Molecular Engineering and its Application in Ophthalmology

Abstract

Gene therapy is the insertion, alteration or removal of genes within an individual's cells and biological tissues to treat disease. The most common form of genetic engineering involves the insertion of a functional gene at an unspecified location in the host genome. This is accomplished by isolating and copying the gene of interest, generating a construct containing all the genetic elements for correct expression, and then inserting this construct into a random location in the host organism. The eye has a number of advantages as a target organ for gene delivery.
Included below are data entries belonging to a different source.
(** The reservation of appended values begins. *)
Lemma push_values_sound s t th k c vs new ch :
  inv s -> threads s !! t = Some th -> at_pc th = SendBody k c vs ->
  channels (mem s) !! c = Some ch -> (length new <= 32)%nat -> new <> [] ->
  Forall (fun v => validated v = true) new ->
  (l_values (buffered (state ch)) + Z.of_nat (length new) < 2 ^ bits pw ->
   pushing stored_size ch vs new (bytes_of new)) ->
  sound s t (at_pc th) (push_values pw stored_size k c vs new ch (mem s)).
Proof.
  intros I Ht E Hc Hlen Hne Hval Hp.
  unfold push_values. rewrite sum_bytes_ok by done. simpl. unfold try_push_batch, checked_add.
  destruct (Z.eqb_spec (Z.of_nat (length new)) 0) as [E0|_]; [by destruct new|].
  destruct (Z.ltb_spec (l_values (buffered (state ch)) + Z.of_nat (length new)) (2 ^ bits pw));
    [destruct (Z.ltb (l_bytes (buffered (state ch)) + bytes_of new) (2 ^ bits pw))|];
    (eapply sound_stay; [done..|by rewrite E|by left| |by rewrite E]); try done.
  simpl. split; [auto|]. pose proof (bytes_of_nonneg stored_size Hsize new). repeat split; lia.
Qed.

Lemma last_validated vs v :
  forallb validated vs = true -> last vs = Some v -> validated v = true.
Proof.
  intros F%forallb_Forall L. apply last_Some in L as [l ->].
  apply Forall_app in F as [_ F]. by inversion F.
Qed.

Lemma send_body_sound s t th f k c vs :
  inv s -> threads s !! t = Some th -> at_pc th = SendBody k c vs ->
  sound s t (at_pc th) (send_step pw stored_size t f (at_pc th) (mem s)).
Proof.
  intros I Ht E. rewrite E at 2.
  assert (forall ch, channels (mem s) !! c = Some ch -> pending_ok k vs = true /\ vs <> []) as HL.
  { intros ch Hc. pose proof (local_at _ _ _ c ch I Ht ltac:(by rewrite E) Hc) as L.
    by rewrite E in L. }
  assert (forall ch r, channels (mem s) !! c = Some ch -> is_send_ret r = true ->
    sound s t (at_pc th) (go (SendUnlock c r NoWake) (mem s))) as Hunlock.
  { intros ch r Hc Hr. eapply sound_stay; [done..|by rewrite E|by left|done|by rewrite E]. }
  destruct k; apply sound_with_chan; intros ch Hc; destruct (HL _ Hc) as [[Hv Hk]%andb_true_iff Hne].
  - unfold single_body. destruct vs as [|v [|? ?]]; try apply sound_blocked.
    assert (validated v = true) as Hval by by apply (last_validated [v]).
    destruct (accepting (state ch)) eqn:Ea; [simpl|by apply (Hunlock ch)].
    destruct (is_latest (delivery ch)) eqn:Ed; simpl.
    + destruct (delivery ch) as [|] eqn:Ed'; [done|]. case_bool_decide as Eq; simpl.
      * eapply push_values_sound; [done..|simpl; lia|done|by apply Forall_singleton|].
        intros _. split_and!; try done; [by apply Forall_singleton|]. rewrite Ed'. eauto.
      * by eapply replace_latest_sound.
    + destruct (delivery ch) as [n|] eqn:Ed'; [|done].
      simpl. destruct (Z.leb_spec n (Z.of_nat (length (queued (state ch)))));
        [by apply (Hunlock ch)|].
      eapply push_values_sound; [done..|simpl; lia|done|by apply Forall_singleton|].
      intros _. split_and!; try done; [by apply Forall_singleton|]. rewrite Ed'.
      split; [done|]. simpl. lia.
  - unfold batch_body. apply Nat.leb_le in Hk.
    destruct (accepting (state ch)) eqn:Ea; [simpl|by apply (Hunlock ch)].
    destruct (last vs) as [v|] eqn:El; [|by apply last_None in El].
    pose proof (last_validated _ _ Hv El) as Hval.
    destruct (delivery ch) as [n|] eqn:Ed.
    + destruct (_ || _) eqn:Ef; [by apply (Hunlock ch)|].
      apply orb_false_iff in Ef as [Ef _]. apply Z.ltb_ge in Ef.
      apply forallb_Forall in Hv. eapply push_values_sound; [done..|].
      rewrite (ok_values _ _ _ (inv_chan _ _ I _ _ Hc)). intros Hfit.
      split_and!; try done. rewrite Ed. split; [done|]. unfold saturating_add in Ef. lia.
    + case_bool_decide as Eq; simpl; [|by eapply replace_latest_sound].
      eapply push_values_sound; [done..|simpl; lia|done|by apply Forall_singleton|].
      intros _. split_and!; try done; [by apply Forall_singleton|]. rewrite Ed. eauto.
Qed.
It is easily accessible; tissue can be examined in vivo by ophthalmoscope; blood retinal and blood aqueous barriers concentrate vectors in the target area and reduce the spread outside the eye. The eye can be used in testing gene delivery to different tissues e.g. endothelium (cornea), epithelium (cornea, ciliary body and iris), muscle (ciliary body), neurons (retina) or even the brain whose neurons are more difficult targets than those in the neuroretina. The methods used to introduce recombinant DNA into cells can be divided into two broad categories; viral vectors and non-viral vectors. The cornea is particularly suited to gene therapy. The cornea is readily accessible, normally transparent and is somewhat sequestrated from the general circulation and the systemic immune system. The principle of genetic therapy for the cornea is to use an appropriate vector system to transfer a gene to the cornea itself, or to the ocular environs, or systemically, so that a transgenic protein will be expressed that will modulate congenital or acquired disease. The protein may be structural such as a collagen, or functionally active such as an enzyme, cytokine or growth factor that may modulate a pathological process.